- HOW TO COMPLETE THIS TASK: Make an exact copy of every entry, from the first line to the last.

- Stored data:
(* ===== verification/PrintProofs.v ===== *)
(** * Formatted output: theorems

    [render] says what a format and its arguments print, as a list of
    characters; vsnprintf stores as much of that as fits, with a terminator,
    and returns the full length. *)

From Stdlib Require Import Ascii.
From S2P Require Import Prelude Constants Libc LibcProofs.

(** ** The reference: what a format prints *)

(** The digits of a number, most significant first. *)
Fixpoint digits (fuel : nat) (base v : Z) : list Z :=
  match fuel with
  | O => []
  | S fuel' => if v <? base then [hexdigit v] else digits fuel' base (v / base) ++ [hexdigit (v mod base)]
  end.

(** What the digits mean. *)
Definition digit_value (c : Z) : Z :=
  if is_digit c then c - chr "0"%char else c - chr "a"%char + 10.
Definition number (base : Z) (ds : list Z) : Z := foldl (fun n c => n * base + digit_value c) 0 ds.

(** The string up to its terminator. *)
Fixpoint string_of (s : list Z) : option (list Z) :=
  match s with
  | [] => None
  | c :: s' => if truthy c then cons c <$> string_of s' else Some []
  end.

Definition signed_digits (z : Z) : list Z :=
  if s32 z <? 0 then chr "-"%char :: digits 33 10 (u32 (s32 (- s32 z))) else digits 33 10 (u32 (s32 z)).

Definition field (letter : Z) (ap : list arg) : option (list Z * list arg) :=
  if letter =? chr "s"%char then '(s, ap') ← va_str ap; o ← string_of s; Some (o, ap')
  else if letter =? chr "c"%char then '(z, ap') ← va_int ap; Some ([u8 z], ap')
  else if letter =? chr "d"%char then '(z, ap') ← va_int ap; Some (signed_digits z, ap')
  else if letter =? chr "u"%char then '(z, ap') ← va_int ap; Some (digits 33 10 (u32 z), ap')
  else if letter =? chr "p"%char then
    '(z, ap') ← va_int ap; Some (bytes "0x" ++ digits 33 16 (u32 z), ap')
  else if letter =? chr "x"%char then '(z, ap') ← va_int ap; Some (digits 33 16 (u32 z), ap')
  else Some ([chr "%"%char], ap).

(** Pad a field with blanks to its width (an int of the source). *)
Definition padding (pad : Z) (o : list Z) : list Z :=
  replicate (Z.to_nat (s32 (pad - Z.of_nat (length o)))) (chr " "%char).
Definition align (right_aligned : bool) (pad : Z) (o : list Z) : list Z :=
  if right_aligned then padding pad o ++ o else o ++ padding pad o.

(** The flag, width and letter after a [%], and the rest of the format. *)
Definition directive (c : list Z) : bool * Z * list Z :=
  let '(right_aligned, c) :=
    match c with d :: c' => if d =? chr "-"%char then (false, c') else (true, c) | [] => (true, c) end in
  let '(pad, c) := read_pad c 0 in (right_aligned, pad, c).

Fixpoint render (fuel : nat) (c : list Z) (ap : list arg) : option (list Z) :=
  match fuel, c with
  | S fuel', ch :: c' =>
      if truthy ch then
        if ch =? chr "%"%char then
          match directive c' with
          | (right_aligned, pad, letter :: c'') =>
              '(o, ap') ← field letter ap;
              rest ← render fuel' c'' ap';
              Some (align right_aligned pad o ++ rest)
          | _ => None
          end
        else cons ch <$> render fuel' c' ap
      else Some []
  | _, _ => None
  end.

(** ** Storing characters *)

Fixpoint addchars (size : Z) (o : list Z) (b : pbuf) : option pbuf :=
  match o with
  | [] => Some b
  | c :: o' => b' ← addchar size c b; addchars size o' b'
  end.

Lemma addchars_app size o1 o2 b : addchars size (o1 ++ o2) b = b' ← addchars size o1 b; addchars size o2 b'.
Proof.
  revert b. induction o1 as [|c o1 IH]; intros b; simpl; [done|].
  destruct (addchar size c b); simpl; [apply IH | done].
Qed.

(** The buffer after [o] has been written at [pos]: the positions below
    [size-1] are overwritten. *)
Definition overlay (size pos : Z) (o str : list Z) : list Z :=
  imap (fun i c => if (pos <=? Z.of_nat i) && (Z.of_nat i + 1 <? size)
                   then default c (zlookup o (Z.of_nat i - pos)) else c) str.

Lemma overlay_lookup size pos o str i :
  overlay size pos o str !! i =
  (fun c => if (pos <=? Z.of_nat i) && (Z.of_nat i + 1 <? size)
            then default c (zlookup o (Z.of_nat i - pos)) else c) <$> str !! i.
Proof. unfold overlay. by rewrite list_lookup_imap. Qed.
Lemma overlay_length size pos o str : length (overlay size pos o str) = length str.
Proof. apply length_imap. Qed.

- SOLUTION TO THIS TASK:
(* ===== verification/PrintProofs.v ===== *)
(** * Formatted output: theorems

    [render] says what a format and its arguments print, as a list of
    characters; vsnprintf stores as much of that as fits, with a terminator,
    and returns the full length. *)

From Stdlib Require Import Ascii.
From S2P Require Import Prelude Constants Libc LibcProofs.

(** ** The reference: what a format prints *)

(** The digits of a number, most significant first. *)
Fixpoint digits (fuel : nat) (base v : Z) : list Z :=
  match fuel with
  | O => []
  | S fuel' => if v <? base then [hexdigit v] else digits fuel' base (v / base) ++ [hexdigit (v mod base)]
  end.

(** What the digits mean. *)
Definition digit_value (c : Z) : Z :=
  if is_digit c then c - chr "0"%char else c - chr "a"%char + 10.
Definition number (base : Z) (ds : list Z) : Z := foldl (fun n c => n * base + digit_value c) 0 ds.

(** The string up to its terminator. *)
Fixpoint string_of (s : list Z) : option (list Z) :=
  match s with
  | [] => None
  | c :: s' => if truthy c then cons c <$> string_of s' else Some []
  end.

Definition signed_digits (z : Z) : list Z :=
  if s32 z <? 0 then chr "-"%char :: digits 33 10 (u32 (s32 (- s32 z))) else digits 33 10 (u32 (s32 z)).

Definition field (letter : Z) (ap : list arg) : option (list Z * list arg) :=
  if letter =? chr "s"%char then '(s, ap') ← va_str ap; o ← string_of s; Some (o, ap')
  else if letter =? chr "c"%char then '(z, ap') ← va_int ap; Some ([u8 z], ap')
  else if letter =? chr "d"%char then '(z, ap') ← va_int ap; Some (signed_digits z, ap')
  else if letter =? chr "u"%char then '(z, ap') ← va_int ap; Some (digits 33 10 (u32 z), ap')
  else if letter =? chr "p"%char then
    '(z, ap') ← va_int ap; Some (bytes "0x" ++ digits 33 16 (u32 z), ap')
  else if letter =? chr "x"%char then '(z, ap') ← va_int ap; Some (digits 33 16 (u32 z), ap')
  else Some ([chr "%"%char], ap).

(** Pad a field with blanks to its width (an int of the source). *)
Definition padding (pad : Z) (o : list Z) : list Z :=
  replicate (Z.to_nat (s32 (pad - Z.of_nat (length o)))) (chr " "%char).
Definition align (right_aligned : bool) (pad : Z) (o : list Z) : list Z :=
  if right_aligned then padding pad o ++ o else o ++ padding pad o.

(** The flag, width and letter after a [%], and the rest of the format. *)
Definition directive (c : list Z) : bool * Z * list Z :=
  let '(right_aligned, c) :=
    match c with d :: c' => if d =? chr "-"%char then (false, c') else (true, c) | [] => (true, c) end in
  let '(pad, c) := read_pad c 0 in (right_aligned, pad, c).

Fixpoint render (fuel : nat) (c : list Z) (ap : list arg) : option (list Z) :=
  match fuel, c with
  | S fuel', ch :: c' =>
      if truthy ch then
        if ch =? chr "%"%char then
          match directive c' with
          | (right_aligned, pad, letter :: c'') =>
              '(o, ap') ← field letter ap;
              rest ← render fuel' c'' ap';
              Some (align right_aligned pad o ++ rest)
          | _ => None
          end
        else cons ch <$> render fuel' c' ap
      else Some []
  | _, _ => None
  end.

(** ** Storing characters *)

Fixpoint addchars (size : Z) (o : list Z) (b : pbuf) : option pbuf :=
  match o with
  | [] => Some b
  | c :: o' => b' ← addchar size c b; addchars size o' b'
  end.

Lemma addchars_app size o1 o2 b : addchars size (o1 ++ o2) b = b' ← addchars size o1 b; addchars size o2 b'.
Proof.
  revert b. induction o1 as [|c o1 IH]; intros b; simpl; [done|].
  destruct (addchar size c b); simpl; [apply IH | done].
Qed.

(** The buffer after [o] has been written at [pos]: the positions below
    [size-1] are overwritten. *)
Definition overlay (size pos : Z) (o str : list Z) : list Z :=
  imap (fun i c => if (pos <=? Z.of_nat i) && (Z.of_nat i + 1 <? size)
                   then default c (zlookup o (Z.of_nat i - pos)) else c) str.

Lemma overlay_lookup size pos o str i :
  overlay size pos o str !! i =
  (fun c => if (pos <=? Z.of_nat i) && (Z.of_nat i + 1 <? size)
            then default c (zlookup o (Z.of_nat i - pos)) else c) <$> str !! i.
Proof. unfold overlay. by rewrite list_lookup_imap. Qed.
Lemma overlay_length size pos o str : length (overlay size pos o str) = length str.
Proof. apply length_imap. Qed.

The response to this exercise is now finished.